* **Problem to solve**: Below is a listing; repeat exactly the lines from the one containing "holds_file a nm" to the one containing "exists bs ind", both included.

──────────────────────────────

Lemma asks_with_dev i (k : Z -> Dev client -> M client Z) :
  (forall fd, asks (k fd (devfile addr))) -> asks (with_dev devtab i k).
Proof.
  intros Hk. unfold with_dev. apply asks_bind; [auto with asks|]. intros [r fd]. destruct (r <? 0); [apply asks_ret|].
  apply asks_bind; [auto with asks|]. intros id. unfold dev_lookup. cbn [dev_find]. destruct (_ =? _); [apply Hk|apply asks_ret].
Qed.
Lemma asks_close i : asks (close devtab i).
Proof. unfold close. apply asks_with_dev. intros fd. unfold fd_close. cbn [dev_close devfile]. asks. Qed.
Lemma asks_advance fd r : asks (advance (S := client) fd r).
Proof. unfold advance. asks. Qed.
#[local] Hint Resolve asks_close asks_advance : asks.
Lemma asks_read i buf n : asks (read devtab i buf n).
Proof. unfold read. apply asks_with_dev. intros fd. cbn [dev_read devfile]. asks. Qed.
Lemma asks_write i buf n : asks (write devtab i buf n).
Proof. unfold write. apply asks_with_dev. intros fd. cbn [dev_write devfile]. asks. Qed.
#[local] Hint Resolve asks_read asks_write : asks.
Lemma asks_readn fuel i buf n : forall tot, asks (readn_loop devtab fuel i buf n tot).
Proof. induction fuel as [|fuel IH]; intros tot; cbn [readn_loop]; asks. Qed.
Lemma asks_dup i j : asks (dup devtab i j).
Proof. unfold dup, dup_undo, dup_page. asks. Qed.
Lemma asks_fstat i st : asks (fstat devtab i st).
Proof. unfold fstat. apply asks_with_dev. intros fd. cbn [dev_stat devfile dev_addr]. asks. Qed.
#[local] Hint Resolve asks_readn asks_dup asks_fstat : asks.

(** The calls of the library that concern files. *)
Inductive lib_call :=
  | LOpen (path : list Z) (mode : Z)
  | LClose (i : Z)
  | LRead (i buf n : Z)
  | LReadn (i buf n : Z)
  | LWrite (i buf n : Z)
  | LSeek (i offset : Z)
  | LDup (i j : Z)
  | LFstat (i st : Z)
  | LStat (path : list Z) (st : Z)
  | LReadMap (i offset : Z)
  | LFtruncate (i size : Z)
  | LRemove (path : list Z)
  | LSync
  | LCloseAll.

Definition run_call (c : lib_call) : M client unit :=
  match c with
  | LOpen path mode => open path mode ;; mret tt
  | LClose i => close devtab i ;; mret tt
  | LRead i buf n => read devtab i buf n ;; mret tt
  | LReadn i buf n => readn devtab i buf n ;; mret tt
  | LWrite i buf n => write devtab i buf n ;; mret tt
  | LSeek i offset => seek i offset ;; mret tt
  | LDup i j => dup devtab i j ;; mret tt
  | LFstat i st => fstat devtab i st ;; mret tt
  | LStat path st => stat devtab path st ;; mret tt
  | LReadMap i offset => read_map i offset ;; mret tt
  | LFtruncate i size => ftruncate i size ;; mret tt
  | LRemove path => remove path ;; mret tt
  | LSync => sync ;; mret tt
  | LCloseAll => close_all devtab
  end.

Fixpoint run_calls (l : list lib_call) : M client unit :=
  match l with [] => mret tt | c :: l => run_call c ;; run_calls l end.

──────────────────────────────

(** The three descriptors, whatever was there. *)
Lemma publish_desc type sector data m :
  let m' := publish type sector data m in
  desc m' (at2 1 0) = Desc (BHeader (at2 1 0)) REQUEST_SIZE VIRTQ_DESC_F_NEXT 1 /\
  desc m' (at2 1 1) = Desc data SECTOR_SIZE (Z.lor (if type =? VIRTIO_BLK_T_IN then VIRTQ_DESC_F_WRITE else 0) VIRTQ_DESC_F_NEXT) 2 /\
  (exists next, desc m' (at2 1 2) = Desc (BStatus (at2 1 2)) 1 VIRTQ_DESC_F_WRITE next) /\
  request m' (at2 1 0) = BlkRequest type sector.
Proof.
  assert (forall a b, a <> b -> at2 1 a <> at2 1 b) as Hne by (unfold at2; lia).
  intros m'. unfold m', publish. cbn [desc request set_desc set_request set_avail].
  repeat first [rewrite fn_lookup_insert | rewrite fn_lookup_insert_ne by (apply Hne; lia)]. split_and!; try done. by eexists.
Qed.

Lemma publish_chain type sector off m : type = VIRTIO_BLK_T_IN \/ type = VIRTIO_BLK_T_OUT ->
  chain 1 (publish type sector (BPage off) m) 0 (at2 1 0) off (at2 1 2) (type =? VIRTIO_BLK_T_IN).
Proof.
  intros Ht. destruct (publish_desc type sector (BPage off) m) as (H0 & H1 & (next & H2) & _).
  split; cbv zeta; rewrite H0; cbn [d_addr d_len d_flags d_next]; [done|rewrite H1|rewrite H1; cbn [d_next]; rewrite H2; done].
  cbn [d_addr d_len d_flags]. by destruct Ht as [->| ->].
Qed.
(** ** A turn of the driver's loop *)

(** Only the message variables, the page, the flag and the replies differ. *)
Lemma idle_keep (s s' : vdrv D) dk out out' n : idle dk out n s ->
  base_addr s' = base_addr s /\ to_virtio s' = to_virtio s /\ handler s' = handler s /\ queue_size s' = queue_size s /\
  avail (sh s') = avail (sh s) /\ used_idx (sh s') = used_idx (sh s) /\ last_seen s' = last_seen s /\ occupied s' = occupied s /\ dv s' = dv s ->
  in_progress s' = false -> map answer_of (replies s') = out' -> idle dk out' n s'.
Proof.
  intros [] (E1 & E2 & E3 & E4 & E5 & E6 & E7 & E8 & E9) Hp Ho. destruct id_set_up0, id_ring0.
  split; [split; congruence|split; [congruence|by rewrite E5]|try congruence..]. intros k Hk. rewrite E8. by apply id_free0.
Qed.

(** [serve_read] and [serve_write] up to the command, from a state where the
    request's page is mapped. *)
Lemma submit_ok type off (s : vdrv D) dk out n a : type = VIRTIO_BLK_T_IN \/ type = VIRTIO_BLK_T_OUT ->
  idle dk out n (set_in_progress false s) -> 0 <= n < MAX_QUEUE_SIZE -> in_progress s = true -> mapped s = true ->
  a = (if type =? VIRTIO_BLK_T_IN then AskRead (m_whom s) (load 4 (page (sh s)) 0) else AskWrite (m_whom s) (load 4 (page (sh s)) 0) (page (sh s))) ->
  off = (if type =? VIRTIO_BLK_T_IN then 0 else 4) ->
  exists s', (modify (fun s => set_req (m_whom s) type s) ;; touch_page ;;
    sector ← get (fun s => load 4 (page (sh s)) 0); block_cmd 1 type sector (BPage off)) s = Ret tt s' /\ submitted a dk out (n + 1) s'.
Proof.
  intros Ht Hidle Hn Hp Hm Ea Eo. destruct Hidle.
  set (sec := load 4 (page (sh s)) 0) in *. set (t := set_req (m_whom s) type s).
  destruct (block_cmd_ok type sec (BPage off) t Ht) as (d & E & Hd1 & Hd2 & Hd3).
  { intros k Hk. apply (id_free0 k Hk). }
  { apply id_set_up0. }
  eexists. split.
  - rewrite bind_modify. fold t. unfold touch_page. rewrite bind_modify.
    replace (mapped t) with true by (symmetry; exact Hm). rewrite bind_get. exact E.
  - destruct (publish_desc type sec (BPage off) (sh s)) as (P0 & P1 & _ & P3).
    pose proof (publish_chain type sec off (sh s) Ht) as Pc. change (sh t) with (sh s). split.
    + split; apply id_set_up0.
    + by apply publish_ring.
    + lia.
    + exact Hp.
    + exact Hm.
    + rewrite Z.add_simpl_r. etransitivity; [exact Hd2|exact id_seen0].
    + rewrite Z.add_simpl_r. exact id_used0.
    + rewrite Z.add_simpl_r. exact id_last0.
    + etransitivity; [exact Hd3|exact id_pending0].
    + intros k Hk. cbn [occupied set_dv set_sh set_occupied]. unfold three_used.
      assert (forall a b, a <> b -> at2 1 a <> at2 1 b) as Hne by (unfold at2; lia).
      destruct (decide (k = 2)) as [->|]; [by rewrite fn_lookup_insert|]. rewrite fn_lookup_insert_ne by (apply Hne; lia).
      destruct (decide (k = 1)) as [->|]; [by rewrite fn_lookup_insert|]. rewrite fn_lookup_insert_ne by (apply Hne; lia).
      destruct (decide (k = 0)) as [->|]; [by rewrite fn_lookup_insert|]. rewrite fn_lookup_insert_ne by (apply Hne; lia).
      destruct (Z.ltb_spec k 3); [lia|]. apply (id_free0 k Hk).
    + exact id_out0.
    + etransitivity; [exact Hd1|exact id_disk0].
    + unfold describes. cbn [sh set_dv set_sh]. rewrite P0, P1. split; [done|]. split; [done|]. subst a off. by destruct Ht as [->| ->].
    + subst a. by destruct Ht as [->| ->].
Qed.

──────────────────────────────

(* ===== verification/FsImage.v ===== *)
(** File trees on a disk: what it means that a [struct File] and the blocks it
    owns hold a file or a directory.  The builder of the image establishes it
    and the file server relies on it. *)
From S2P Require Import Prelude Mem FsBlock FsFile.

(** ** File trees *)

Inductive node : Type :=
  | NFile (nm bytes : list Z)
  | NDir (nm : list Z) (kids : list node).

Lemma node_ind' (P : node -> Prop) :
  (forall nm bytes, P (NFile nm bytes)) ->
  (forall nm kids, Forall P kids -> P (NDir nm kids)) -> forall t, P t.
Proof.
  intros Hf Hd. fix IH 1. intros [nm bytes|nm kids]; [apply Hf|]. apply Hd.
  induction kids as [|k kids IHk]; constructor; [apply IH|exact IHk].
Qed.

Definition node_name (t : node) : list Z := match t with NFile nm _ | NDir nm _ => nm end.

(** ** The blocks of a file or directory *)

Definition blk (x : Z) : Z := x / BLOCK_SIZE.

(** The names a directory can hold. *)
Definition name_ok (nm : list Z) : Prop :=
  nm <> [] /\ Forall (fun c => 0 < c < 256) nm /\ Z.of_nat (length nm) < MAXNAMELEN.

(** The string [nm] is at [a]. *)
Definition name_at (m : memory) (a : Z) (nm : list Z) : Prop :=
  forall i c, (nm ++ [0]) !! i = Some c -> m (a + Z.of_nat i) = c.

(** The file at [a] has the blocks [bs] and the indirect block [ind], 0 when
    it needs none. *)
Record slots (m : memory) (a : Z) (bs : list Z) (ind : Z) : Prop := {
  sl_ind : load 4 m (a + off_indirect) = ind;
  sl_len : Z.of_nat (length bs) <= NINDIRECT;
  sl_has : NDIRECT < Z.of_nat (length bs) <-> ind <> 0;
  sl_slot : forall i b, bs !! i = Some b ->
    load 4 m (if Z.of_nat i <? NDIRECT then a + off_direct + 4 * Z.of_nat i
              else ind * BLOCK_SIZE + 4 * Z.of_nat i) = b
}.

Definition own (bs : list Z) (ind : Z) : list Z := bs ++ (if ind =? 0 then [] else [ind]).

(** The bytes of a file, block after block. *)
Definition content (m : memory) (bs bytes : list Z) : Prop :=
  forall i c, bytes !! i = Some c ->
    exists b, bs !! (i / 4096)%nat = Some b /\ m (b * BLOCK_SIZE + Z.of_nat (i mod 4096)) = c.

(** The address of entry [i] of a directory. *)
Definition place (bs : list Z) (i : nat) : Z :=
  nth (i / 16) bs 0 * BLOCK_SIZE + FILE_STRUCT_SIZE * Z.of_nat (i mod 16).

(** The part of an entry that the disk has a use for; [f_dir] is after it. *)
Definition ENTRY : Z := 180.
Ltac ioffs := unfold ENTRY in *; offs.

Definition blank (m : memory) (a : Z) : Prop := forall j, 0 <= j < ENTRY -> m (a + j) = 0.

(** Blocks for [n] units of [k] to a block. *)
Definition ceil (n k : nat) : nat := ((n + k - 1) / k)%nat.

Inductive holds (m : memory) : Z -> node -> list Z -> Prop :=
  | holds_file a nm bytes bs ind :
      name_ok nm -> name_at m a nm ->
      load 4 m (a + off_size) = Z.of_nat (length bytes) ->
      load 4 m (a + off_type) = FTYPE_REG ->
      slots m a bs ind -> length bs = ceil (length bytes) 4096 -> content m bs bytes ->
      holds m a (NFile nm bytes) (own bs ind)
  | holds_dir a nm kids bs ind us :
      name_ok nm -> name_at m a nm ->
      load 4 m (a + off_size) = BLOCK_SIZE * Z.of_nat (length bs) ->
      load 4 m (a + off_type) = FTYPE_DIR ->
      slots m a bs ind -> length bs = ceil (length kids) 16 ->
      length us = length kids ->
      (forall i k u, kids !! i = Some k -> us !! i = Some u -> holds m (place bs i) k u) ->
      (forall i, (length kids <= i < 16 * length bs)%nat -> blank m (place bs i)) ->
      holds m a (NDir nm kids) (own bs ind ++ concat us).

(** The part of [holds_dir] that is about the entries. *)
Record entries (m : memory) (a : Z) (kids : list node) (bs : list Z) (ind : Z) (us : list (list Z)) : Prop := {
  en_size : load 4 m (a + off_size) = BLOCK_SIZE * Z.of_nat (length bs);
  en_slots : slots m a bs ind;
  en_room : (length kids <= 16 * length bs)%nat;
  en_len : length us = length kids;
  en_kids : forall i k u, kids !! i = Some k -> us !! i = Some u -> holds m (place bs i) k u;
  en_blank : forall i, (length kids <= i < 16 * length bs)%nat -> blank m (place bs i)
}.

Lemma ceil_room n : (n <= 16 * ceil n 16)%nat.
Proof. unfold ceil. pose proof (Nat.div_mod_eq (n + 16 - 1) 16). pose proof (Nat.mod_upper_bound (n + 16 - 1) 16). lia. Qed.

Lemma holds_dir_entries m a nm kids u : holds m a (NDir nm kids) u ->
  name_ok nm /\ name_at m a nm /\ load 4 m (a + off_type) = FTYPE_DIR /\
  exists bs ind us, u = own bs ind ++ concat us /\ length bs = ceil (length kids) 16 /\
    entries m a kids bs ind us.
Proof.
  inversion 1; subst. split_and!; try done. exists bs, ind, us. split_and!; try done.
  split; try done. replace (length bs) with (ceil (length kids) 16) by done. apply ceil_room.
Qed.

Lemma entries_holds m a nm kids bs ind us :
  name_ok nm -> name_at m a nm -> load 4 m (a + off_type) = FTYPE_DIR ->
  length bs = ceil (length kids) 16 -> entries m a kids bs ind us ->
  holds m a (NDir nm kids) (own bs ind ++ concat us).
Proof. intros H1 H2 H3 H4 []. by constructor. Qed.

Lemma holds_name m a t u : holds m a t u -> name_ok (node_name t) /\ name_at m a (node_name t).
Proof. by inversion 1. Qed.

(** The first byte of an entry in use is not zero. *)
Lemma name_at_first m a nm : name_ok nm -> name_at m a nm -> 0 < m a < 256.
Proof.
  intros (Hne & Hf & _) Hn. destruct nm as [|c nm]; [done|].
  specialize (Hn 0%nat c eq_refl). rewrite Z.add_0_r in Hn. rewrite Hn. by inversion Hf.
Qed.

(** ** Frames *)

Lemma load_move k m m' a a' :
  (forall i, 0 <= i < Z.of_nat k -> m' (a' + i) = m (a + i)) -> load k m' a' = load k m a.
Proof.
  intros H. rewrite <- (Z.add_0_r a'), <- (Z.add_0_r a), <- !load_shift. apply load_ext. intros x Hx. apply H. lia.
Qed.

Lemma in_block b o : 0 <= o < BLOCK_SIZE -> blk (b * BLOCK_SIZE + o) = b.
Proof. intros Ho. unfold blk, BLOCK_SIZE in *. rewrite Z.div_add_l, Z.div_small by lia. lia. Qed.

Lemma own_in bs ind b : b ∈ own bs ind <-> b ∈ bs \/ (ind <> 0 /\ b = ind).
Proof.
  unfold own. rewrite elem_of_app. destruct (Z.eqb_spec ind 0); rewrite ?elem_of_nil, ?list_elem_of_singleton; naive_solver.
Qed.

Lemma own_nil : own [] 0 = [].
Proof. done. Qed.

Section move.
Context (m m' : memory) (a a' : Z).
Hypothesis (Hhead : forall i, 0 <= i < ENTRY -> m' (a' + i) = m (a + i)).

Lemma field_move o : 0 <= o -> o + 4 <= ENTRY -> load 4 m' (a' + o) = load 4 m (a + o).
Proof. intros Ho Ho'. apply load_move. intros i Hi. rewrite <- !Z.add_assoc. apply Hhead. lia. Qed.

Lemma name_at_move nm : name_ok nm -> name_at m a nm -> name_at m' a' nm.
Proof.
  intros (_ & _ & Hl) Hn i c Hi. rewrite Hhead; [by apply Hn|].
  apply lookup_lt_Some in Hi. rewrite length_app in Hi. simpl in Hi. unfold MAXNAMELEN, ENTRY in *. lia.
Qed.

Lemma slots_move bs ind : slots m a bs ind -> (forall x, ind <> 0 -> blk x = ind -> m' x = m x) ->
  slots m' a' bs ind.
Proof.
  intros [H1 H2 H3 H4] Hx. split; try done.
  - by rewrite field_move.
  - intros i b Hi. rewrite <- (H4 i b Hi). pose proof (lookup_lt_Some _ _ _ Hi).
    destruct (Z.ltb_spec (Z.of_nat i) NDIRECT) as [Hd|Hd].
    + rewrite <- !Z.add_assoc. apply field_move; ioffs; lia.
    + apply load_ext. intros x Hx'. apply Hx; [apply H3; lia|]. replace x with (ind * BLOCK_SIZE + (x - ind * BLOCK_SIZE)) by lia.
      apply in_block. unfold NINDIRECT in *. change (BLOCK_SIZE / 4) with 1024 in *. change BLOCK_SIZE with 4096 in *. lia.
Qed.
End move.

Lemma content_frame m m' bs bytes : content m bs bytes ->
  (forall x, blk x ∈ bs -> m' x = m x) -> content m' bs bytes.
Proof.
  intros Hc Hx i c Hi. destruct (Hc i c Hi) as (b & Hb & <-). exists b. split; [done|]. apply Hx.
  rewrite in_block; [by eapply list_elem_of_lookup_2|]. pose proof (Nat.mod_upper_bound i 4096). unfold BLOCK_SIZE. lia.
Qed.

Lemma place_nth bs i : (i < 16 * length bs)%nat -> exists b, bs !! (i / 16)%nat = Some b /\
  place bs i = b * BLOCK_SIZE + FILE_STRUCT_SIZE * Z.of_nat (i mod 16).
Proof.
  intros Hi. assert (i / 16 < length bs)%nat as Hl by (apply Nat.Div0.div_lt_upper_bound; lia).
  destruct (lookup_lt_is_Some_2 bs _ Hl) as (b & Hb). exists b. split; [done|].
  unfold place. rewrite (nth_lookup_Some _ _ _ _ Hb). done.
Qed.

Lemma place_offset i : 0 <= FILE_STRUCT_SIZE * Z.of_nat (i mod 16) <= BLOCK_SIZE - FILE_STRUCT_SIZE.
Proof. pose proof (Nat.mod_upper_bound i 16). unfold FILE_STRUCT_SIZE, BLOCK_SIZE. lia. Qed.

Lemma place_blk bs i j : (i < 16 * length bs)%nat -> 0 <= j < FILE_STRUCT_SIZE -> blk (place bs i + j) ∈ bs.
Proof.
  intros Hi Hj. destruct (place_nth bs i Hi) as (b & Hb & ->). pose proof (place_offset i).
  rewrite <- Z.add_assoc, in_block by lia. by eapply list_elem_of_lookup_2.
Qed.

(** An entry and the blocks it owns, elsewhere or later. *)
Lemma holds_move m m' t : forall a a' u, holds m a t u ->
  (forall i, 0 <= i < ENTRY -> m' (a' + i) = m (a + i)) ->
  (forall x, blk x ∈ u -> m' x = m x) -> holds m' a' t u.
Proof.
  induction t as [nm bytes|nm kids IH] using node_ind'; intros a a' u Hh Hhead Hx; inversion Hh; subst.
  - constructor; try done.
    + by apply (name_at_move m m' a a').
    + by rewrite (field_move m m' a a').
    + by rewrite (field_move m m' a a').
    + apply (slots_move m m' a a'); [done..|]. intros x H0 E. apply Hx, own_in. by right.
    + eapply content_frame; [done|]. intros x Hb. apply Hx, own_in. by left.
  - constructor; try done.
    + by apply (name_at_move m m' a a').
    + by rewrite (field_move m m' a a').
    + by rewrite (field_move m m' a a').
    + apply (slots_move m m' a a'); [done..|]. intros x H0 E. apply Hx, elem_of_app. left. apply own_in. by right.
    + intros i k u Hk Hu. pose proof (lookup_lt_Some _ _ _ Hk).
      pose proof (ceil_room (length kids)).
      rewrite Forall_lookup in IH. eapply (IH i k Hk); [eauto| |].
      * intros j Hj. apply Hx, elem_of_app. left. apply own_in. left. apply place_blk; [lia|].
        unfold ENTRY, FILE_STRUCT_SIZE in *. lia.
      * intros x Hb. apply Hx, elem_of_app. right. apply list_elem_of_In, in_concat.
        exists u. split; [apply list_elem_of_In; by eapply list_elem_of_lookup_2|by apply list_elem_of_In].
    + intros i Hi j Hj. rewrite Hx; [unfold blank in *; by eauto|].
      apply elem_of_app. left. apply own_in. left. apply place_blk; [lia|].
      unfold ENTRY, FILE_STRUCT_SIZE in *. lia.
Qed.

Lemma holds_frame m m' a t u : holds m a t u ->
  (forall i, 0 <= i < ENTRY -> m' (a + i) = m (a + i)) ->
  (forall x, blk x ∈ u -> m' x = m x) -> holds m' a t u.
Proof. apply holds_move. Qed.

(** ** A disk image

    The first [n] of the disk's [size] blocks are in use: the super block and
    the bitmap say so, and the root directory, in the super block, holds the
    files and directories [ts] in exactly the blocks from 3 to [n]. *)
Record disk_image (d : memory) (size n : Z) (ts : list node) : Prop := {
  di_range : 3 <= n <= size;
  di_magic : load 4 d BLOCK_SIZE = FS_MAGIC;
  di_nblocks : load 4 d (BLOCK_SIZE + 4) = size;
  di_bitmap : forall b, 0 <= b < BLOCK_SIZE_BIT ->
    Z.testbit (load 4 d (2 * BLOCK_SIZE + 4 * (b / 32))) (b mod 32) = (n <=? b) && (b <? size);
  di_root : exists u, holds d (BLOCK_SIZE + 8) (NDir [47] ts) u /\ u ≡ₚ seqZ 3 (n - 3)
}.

──────────────────────────────

* **Exercise solution**:
  | holds_file a nm bytes bs ind :
      name_ok nm -> name_at m a nm ->
      load 4 m (a + off_size) = Z.of_nat (length bytes) ->
      load 4 m (a + off_type) = FTYPE_REG ->
      slots m a bs ind -> length bs = ceil (length bytes) 4096 -> content m bs bytes ->
      holds m a (NFile nm bytes) (own bs ind)
  | holds_dir a nm kids bs ind us :
      name_ok nm -> name_at m a nm ->
      load 4 m (a + off_size) = BLOCK_SIZE * Z.of_nat (length bs) ->
      load 4 m (a + off_type) = FTYPE_DIR ->
      slots m a bs ind -> length bs = ceil (length kids) 16 ->
      length us = length kids ->
      (forall i k u, kids !! i = Some k -> us !! i = Some u -> holds m (place bs i) k u) ->
      (forall i, (length kids <= i < 16 * length bs)%nat -> blank m (place bs i)) ->
      holds m a (NDir nm kids) (own bs ind ++ concat us).

(** The part of [holds_dir] that is about the entries. *)
Record entries (m : memory) (a : Z) (kids : list node) (bs : list Z) (ind : Z) (us : list (list Z)) : Prop := {
  en_size : load 4 m (a + off_size) = BLOCK_SIZE * Z.of_nat (length bs);
  en_slots : slots m a bs ind;
  en_room : (length kids <= 16 * length bs)%nat;
  en_len : length us = length kids;
  en_kids : forall i k u, kids !! i = Some k -> us !! i = Some u -> holds m (place bs i) k u;
  en_blank : forall i, (length kids <= i < 16 * length bs)%nat -> blank m (place bs i)
}.

Lemma ceil_room n : (n <= 16 * ceil n 16)%nat.
Proof. unfold ceil. pose proof (Nat.div_mod_eq (n + 16 - 1) 16). pose proof (Nat.mod_upper_bound (n + 16 - 1) 16). lia. Qed.

Lemma holds_dir_entries m a nm kids u : holds m a (NDir nm kids) u ->
  name_ok nm /\ name_at m a nm /\ load 4 m (a + off_type) = FTYPE_DIR /\
  exists bs ind us, u = own bs ind ++ concat us /\ length bs = ceil (length kids) 16 /\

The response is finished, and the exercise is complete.